Henry's handball, Tiger Wood's Car Crash, Roger Federer losing ... That's it....I'm throwing my Gillete away
just found my old 10th grade stash of beer in a shoebox. guess who's getting trashed tonight
He spent the whole night convincing me I wasn't fat, but after we had sex he said "Oh, I see what you mean"
I just snuked. Sneezed and puked
He said I taste like butterscotch, licked me, then I'm pretty sure he wet his pants. So no, I do not want to invite him over.
Pretending to be straight requires way more energy than I'm willing to use in this heat.
Blood. All over. Pre coke adventure needs to slow down unless I'm involved
Things I learned last night: 1. Bacardi 151 is a one-way ticket to the toilet, 2. It is possible for a human being to turn into Mount Vesuvius
Do you know how I hurt my ankle or my shoulder? Or the origin of any of the following mystery bruises: left quad, left wrist, right elbow. Thanks for playing.

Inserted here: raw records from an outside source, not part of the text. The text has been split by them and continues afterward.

(** ** Lines *)

Section lines.
Context {SB : SortBy}.
Context (local : Z -> tm) (GetNameByPid : Z -> string).
Abbreviation localtime := (fun t => Some (local t)).

Definition time_text (sec nsec : Z) : string := default "" (TimeStr localtime sec nsec).

Definition stats_text (r : StatsRsp) : string :=
  strs [cell FREQ_W (fixed_text 2 (f32_of_bits (sr_freqMax r))); " "; cell TIME_W (time_text (sr_freqMaxSec r) (sr_freqMaxNsec r)); " ";
        cell TP_W (fixed_text 2 (f32_of_bits (sr_throughputMax r))); " "; cell TIME_W (time_text (sr_tpMaxSec r) (sr_tpMaxNsec r)); " ";
        cell LINES_W (to_string (GetTotalLines r)); " "; cell LENGTH_W (Size2Str (GetTotalLen r)); " "; cell DROPPED_W (to_string (sr_dropped r)); " "].

Lemma prints_stats fx r : exists ms, PrintStats localtime r = Some ms /\ prints fx ms (stats_text r).
Proof.
  unfold PrintStats. eexists. split; [done|]. unfold stats_text. cbn [strs]. eauto 30 with printing.
Qed.

Definition domain_line (type domain : Z) (tag : string) (r : StatsRsp) : string :=
  strs [cell LOGTYPE_W (LogType2Str type); " "; "0x" +:+ cell DOMAIN_W (Uint2HexStr domain); " "; cell TAG_W tag; " "; stats_text r; endl].

Definition proc_line (logType : string) (pid : Z) (name tag : string) (r : StatsRsp) : string :=
  strs [cell LOGTYPE_W logType; " "; cell PID_W (to_string pid); " "; cell PNAME_W name; " "; cell TAG_W tag; " "; stats_text r; endl].

Lemma prints_domain_row fx type domain tag r : exists ms, domain_row localtime type domain tag r = Some ms /\ prints fx ms (domain_line type domain tag r).
Proof.
  unfold domain_row. destruct (prints_stats fx r) as (st & -> & Hst). eexists. split; [done|]. unfold domain_line. cbn [strs].
  assert (prints fx (st ++ [Str endl]) (stats_text r +:+ endl +:+ "")) by (apply prints_app; auto with printing). cbn [app]. eauto 30 with printing.
Qed.

Lemma prints_proc_row fx logType pid name tag r : exists ms, proc_row localtime logType pid name tag r = Some ms /\ prints fx ms (proc_line logType pid name tag r).
Proof.
  unfold proc_row. destruct (prints_stats fx r) as (st & -> & Hst). eexists. split; [done|]. unfold proc_line, HiLogShowProcInfo. cbn [strs].
  assert (prints fx (st ++ [Str endl]) (stats_text r +:+ endl +:+ "")) by (apply prints_app; auto with printing). cbn [app]. eauto 30 with printing.
Qed.

Lemma prints_rows {A} fx (row : A -> option (list manip)) (lines : A -> list string) l :
  (forall a, exists ms, row a = Some ms /\ prints fx ms (strs (lines a))) -> exists ms, rows_of row l = Some ms /\ prints fx ms (strs (l ≫= lines)).
Proof.
  intros H. induction l as [|a l (rs & Er & Hr)]; [exists []; split; [done|apply prints_nil]|]. cbn [rows_of]. destruct (H a) as (r & -> & Ha). rewrite Er.
  eexists. split; [done|]. rewrite bind_cons, strs_app. by apply prints_app.
Qed.

Lemma prints_lines {A} fx (row : A -> option (list manip)) (line : A -> string) l :
  (forall a, exists ms, row a = Some ms /\ prints fx ms (line a)) -> exists ms, rows_of row l = Some ms /\ prints fx ms (strs (line <$> l)).
Proof.
  intros H. destruct (prints_rows fx row (fun a => [line a]) l) as (ms & E & Hms).
  { intros a. destruct (H a) as (m & E & Hm). exists m. split; [done|]. cbn. by rewrite str_app_nil_r. }
  exists ms. split; [done|]. replace (line <$> l) with (l ≫= fun a => [line a]); [done|]. clear. induction l as [|a l IH]; [done|]. rewrite bind_cons, IH. done.
Qed.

Just had a shirt made that says "I'm sorry" going to wear it every sat and sun morning for the foreseeable future
Kid got laid mid-party wearin a fuzzy hat with ears and 40's taped to his bear paws... wtf
Did I tell you guys I was bisexual last night? I just had a flashback
All I'm saying is that if he knows his wife walks around naked during the day, he shouldn't bring a friend home for lunch and show up unannounced.
I recall trading my iPhone watch for a carton of Marlboros.
the next morning his mother came in to tell me that she made breakfast. she told me to put my clothes on too. awkward.